• _Work instruction_: Print exactly what the entries say, line by line, from the first line down to the one with "Conventions of the embedding.", inclusive.
##### Data supplied #####
(** * Meowzon OCR extractor: a shallow embedding of the extraction pipeline

    The development follows the Python sources module by module:
    [data_extractor.py], [image_processor.py], [ocr_engine.py],
    [ai_providers.py], [extractor.py] and [analytics.py].

    Conventions of the embedding.
    - Text is a [string] whose characters are read as code points below
      256; the character classes below are Python's, restricted to that
      range.
    - A Python [float] is an exact rational ([Q]); rounding is not modelled.
    - A [Dict[str, List[str]]] is a [gmap string (list string)]; [d.get(k)]
      is [d !! k].
    - Library calls whose code is not part of the repository (Tesseract,
      OpenCV filters, [datetime], [str] on non-string JSON values) are
      parameters of the functions that use them. *)

From Stdlib Require Import ZArith QArith Qminmax Ascii String List Lia Lqa.
From stdpp Require Import base option list gmap strings.

Local Open Scope string_scope.

(** ** Python strings *)

Module PyStr.

Definition code (c : ascii) : N := N_of_ascii c.

Definition between (lo hi : N) (c : ascii) : bool :=
  ((lo <=? code c) && (code c <=? hi))%N.

(** [\d] on code points below 256. *)
Definition is_digit (c : ascii) : bool := between 48 57 c.

(** [str.isspace] and [\s]: TAB..CR, FS..US, space, NEL, NBSP. *)
Definition is_space (c : ascii) : bool :=
  between 9 13 c || between 28 32 c || (code c =? 133)%N || (code c =? 160)%N.

(** [str.isupper] of one character: A-Z and the Latin-1 capitals. *)
Definition is_upper (c : ascii) : bool :=
  between 65 90 c || between 192 214 c || between 216 222 c.

Definition is_ascii_upper (c : ascii) : bool := between 65 90 c.
Definition is_ascii_lower (c : ascii) : bool := between 97 122 c.

(** [str.lower] of one character. *)
Definition lower_char (c : ascii) : ascii :=
  if is_upper c then ascii_of_N (code c + 32) else c.

(** Case folding used by [re.IGNORECASE] on ASCII letters. *)
Definition fold_char (c : ascii) : ascii :=
  if is_ascii_upper c then ascii_of_N (code c + 32) else c.

Definition swap_ascii_case (c : ascii) : ascii :=
  if is_ascii_upper c then ascii_of_N (code c + 32)
  else if is_ascii_lower c then ascii_of_N (code c - 32)
  else c.

Fixpoint lower (s : string) : string :=
  match s with
  | EmptyString => EmptyString
  | String c s' => String (lower_char c) (lower s')
  end.

Fixpoint lstrip (s : string) : string :=
  match s with
  | EmptyString => EmptyString
  | String c s' => if is_space c then lstrip s' else s
  end.

(** [rstrip] drops the trailing run of whitespace: a character is kept
    when something that is not whitespace follows or it is not
    whitespace itself. *)
Fixpoint rstrip (s : string) : string :=
  match s with
  | EmptyString => EmptyString
  | String c s' =>
      match rstrip s' with
      | EmptyString => if is_space c then EmptyString else String c EmptyString
      | t => String c t
      end
  end.

(** [s.strip()] *)
Definition strip (s : string) : string := rstrip (lstrip s).

(** [s.split(sep)] for a one-character separator: never empty. *)
Fixpoint split (sep : ascii) (s : string) : list string :=
  match s with
  | EmptyString => [EmptyString]
  | String c s' =>
      if Ascii.eqb c sep then EmptyString :: split sep s'
      else match split sep s' with
           | [] => [String c EmptyString]
           | w :: ws => String c w :: ws
           end
  end.

(** [sep.join(l)] *)
Fixpoint join (sep : string) (l : list string) : string :=
  match l with
  | [] => EmptyString
  | [x] => x
  | x :: rest => x ++ sep ++ join sep rest
  end.

Fixpoint starts_with (p s : string) : bool :=
  match p, s with
  | EmptyString, _ => true
  | String a p', String b s' => Ascii.eqb a b && starts_with p' s'
  | String _ _, EmptyString => false
  end.
(** A forward execution that succeeds ran every stage to completion. *)
Lemma runStages_ok_events stages p input events output :
  runStages env stages p input = (events, ChainOk output) →
  events = forwardEvents stages p.
Proof.
  revert input events.
  induction stages as [| s rest IH]; intros input events; cbn [runStages].
  - by intros [= <- _].
  - destruct (work env s p input) as [mid | reason | e]; [| done..].
    destruct (runStages env rest p mid) as [events' result] eqn:Hrest.
    intros [= <- ->]. rewrite forwardEvents_cons. do 2 f_equal. by eapply IH.
Qed.

(** When the stages before the last one succeed and the last one succeeds
    on what they hand over, every stage ran and the output of the last
    stage is the result. *)
Lemma runStages_snoc_ok stages s p input events mid output :
  runStages env stages p input = (events, ChainOk mid) →
  work env s p mid = Done output →
  runStages env (stages ++ [s]) p input
  = (forwardEvents (stages ++ [s]) p, ChainOk output).
Proof.
  intros Hstages Hwork. rewrite runStages_app, Hstages. cbn. rewrite Hwork.
  rewrite forwardEvents_app. by rewrite (runStages_ok_events _ _ _ _ _ Hstages).
Qed.

(** The backward walk over factories that all yield a task builds the
    chain of the stages 0..k, rooted in the fix-orientation task. *)
Lemma buildBackward_chain (p : PageId) (b : bool) (dbg : Stage → option bool) (k : nat) :
  (k ≤ 5)%nat →
  (∀ s, creates env s p = true) →
  ∃ root,
    buildBackward (λ s prev, createTask env s p prev b (dbg s)) (stagesDownFrom k) None
    = Some root
    ∧ taskStage root = FixOrientation
    ∧ chainStages root = stagesUpTo k
    ∧ chainPages root = replicate (S k) p.
Proof.
  intros Hk Hc.
  do 6 (destruct k as [| k];
    [cbn; rewrite !createTask_creates by done; eexists; split_and!; reflexivity |]).
  lia.
Qed.


(** A composite task around such a chain executes the stages forward. *)
Lemma runLoadFileTask_runPage kind page root stages :
  chainStages root = stages →
  Forall (λ q, q = page_id page) (chainPages root) →
  runLoadFileTask env (mkLoadFileTask kind page (Some root)) = runPage env stages page.
Proof.
  intros <- Hpages. unfold runLoadFileTask, runPage. cbn.
  destruct (loadImage env _); [| done].
  by rewrite (runTask_runStages (page_id page)).
Qed.
End ChainExecution.

(** ** The two builders *)

Section Builders.
Context {Settings Data : Type} (env : Env Data).

(** The baseline builder is the backward walk followed by its assertion. *)
Lemma baseline_build (this : Baseline.ConsoleBatch Settings) (page : PageInfo) (k : nat) :
  (k ≤ 5)%nat →
  let root :=
    buildBackward
      (λ s prev, createTask env s (page_id page) prev (Baseline.batch this)
                   (baselineDebugArg this k s))
      (stagesDownFrom k) None in
  (Baseline.createCompositeTask env this page (Z.of_nat k)).1
  = (_ ← asserted FixOrientation root; mret (mkLoadFileTask BATCH page root)).
Proof.
  intros Hk. destruct this as [b d pp st od].
  do 6 (destruct k as [| k]; [destruct b, d; reflexivity |]). lia.
Qed.

(** The optimized builder is the backward walk when no assertion fails. *)
Lemma optimized_build (page : PageInfo) (k : nat) (batch debug : bool) :
  (k ≤ 5)%nat →
  (∀ s, creates env s (page_id page) = true) →
  Optimized.createCompositeTask env page (Z.of_nat k) batch debug
  = Pass (mkLoadFileTask LOAD_IMAGE page
      (buildBackward
         (λ s prev, createTask env s (page_id page) prev batch (Some debug))
         (stagesDownFrom k) None)).
Proof.
  intros Hk Hc.
  do 6 (destruct k as [| k];
    [unfold Optimized.createCompositeTask, createTask; cbn; rewrite ?Hc; cbn;
     reflexivity |]).
  lia.
Qed.

(** C1.  For every page and every last stage index [k] in 0..5, when the
    stage factories yield tasks, both builders return a composite task
    whose chain is the result of walking from stage [k] down to stage 0
    with a null continuation for stage [k] and each built task as the
    continuation of the next lower stage.  Executing it is the forward
    execution of exactly the stages 0..k: the events are an initial
    segment of their begin/finish pairs in order, so no stage above [k]
    runs, and when every stage succeeds all of them run and the output
    of stage [k] is the final result. *)
Theorem C1_chain_runs_stages_through_k (this : Baseline.ConsoleBatch Settings)
    (page : PageInfo) (k : nat) (batch debug : bool) :
  (k ≤ 5)%nat →
  (∀ s, creates env s (page_id page) = true) →
  ∃ rootB rootO : Task,
    (Baseline.createCompositeTask env this page (Z.of_nat k)).1
      = Pass (mkLoadFileTask BATCH page (Some rootB))
    ∧ Optimized.createCompositeTask env page (Z.of_nat k) batch debug
      = Pass (mkLoadFileTask LOAD_IMAGE page (Some rootO))
    ∧ buildBackward
        (λ s prev, createTask env s (page_id page) prev (Baseline.batch this)
                     (baselineDebugArg this k s))
        (stagesDownFrom k) None = Some rootB
    ∧ buildBackward
        (λ s prev, createTask env s (page_id page) prev batch (Some debug))
        (stagesDownFrom k) None = Some rootO
    ∧ chainStages rootB = stagesUpTo k
    ∧ chainStages rootO = stagesUpTo k
    ∧ runLoadFileTask env (mkLoadFileTask BATCH page (Some rootB))
      = runPage env (stagesUpTo k) page
    ∧ runLoadFileTask env (mkLoadFileTask LOAD_IMAGE page (Some rootO))
      = runPage env (stagesUpTo k) page
    ∧ (∀ input, ∃ n,
         (runStages env (stagesUpTo k) (page_id page) input).1
         = take n (forwardEvents (stagesUpTo k) (page_id page)))
    ∧ (∀ input sk events mid output,
         allStages !! k = Some sk →
         runStages env (take k allStages) (page_id page) input = (events, ChainOk mid) →
         work env sk (page_id page) mid = Done output →
         runStages env (stagesUpTo k) (page_id page) input
         = (forwardEvents (stagesUpTo k) (page_id page), ChainOk output)).
Proof.
  intros Hk Hc.
  destruct (buildBackward_chain env (page_id page) (Baseline.batch this)
              (baselineDebugArg this k) k Hk Hc) as (rootB & HB & _ & HsB & HpB).
  destruct (buildBackward_chain env (page_id page) batch (λ _, Some debug) k Hk Hc)
    as (rootO & HO & _ & HsO & HpO).
  exists rootB, rootO. split_and!; try done.
  - rewrite baseline_build by done. cbn zeta. by rewrite HB.
  - rewrite optimized_build by done. by rewrite HO.
  - apply runLoadFileTask_runPage; [done |]. rewrite HpB. by apply Forall_replicate.
  - apply runLoadFileTask_runPage; [done |]. rewrite HpO. by apply Forall_replicate.
  - intros input. apply runStages_prefix.
  - intros input sk events mid output Hsk Hrun Hwork.
    unfold stagesUpTo. rewrite (take_S_r _ _ _ Hsk).
    by eapply runStages_snoc_ok.
Qed.
Lemma geb_true (k c : Z) : c ≤ k → (k >=? c) = true.
Proof. intros H. rewrite Z.geb_leb. by apply Z.leb_le. Qed.
(** * sleepy: the request dispatcher of [core.go]

    A shallow embedding of package [sleepy] (one file, [core.go]): the four
    capability interfaces, [requestHandler], [AddResource] and [Start],
    followed by the properties of the dispatcher.

    What the package calls but does not define is kept abstract or written
    out as Go documents it:
    - [request.ParseForm()] is a field of the request: the form it leaves in
      [request.Form] and the error it returns;
    - [json.Marshal] and [http.ListenAndServe] are variables of the section;
    - [http.ResponseWriter] is the record of the calls made on it, which
      [sent] plays on the writer of the [net/http] server;
    - [http.ServeMux] is its table of registered patterns, with the two
      panics of [ServeMux.Handle] that a caller of [AddResource] can reach. *)

From Stdlib Require Import ZArith List.
From stdpp Require Import gmap strings list pretty.
Import ListNotations.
#####
• _Result for this task_:
(** * Meowzon OCR extractor: a shallow embedding of the extraction pipeline

    The development follows the Python sources module by module:
    [data_extractor.py], [image_processor.py], [ocr_engine.py],
    [ai_providers.py], [extractor.py] and [analytics.py].

    Conventions of the embedding.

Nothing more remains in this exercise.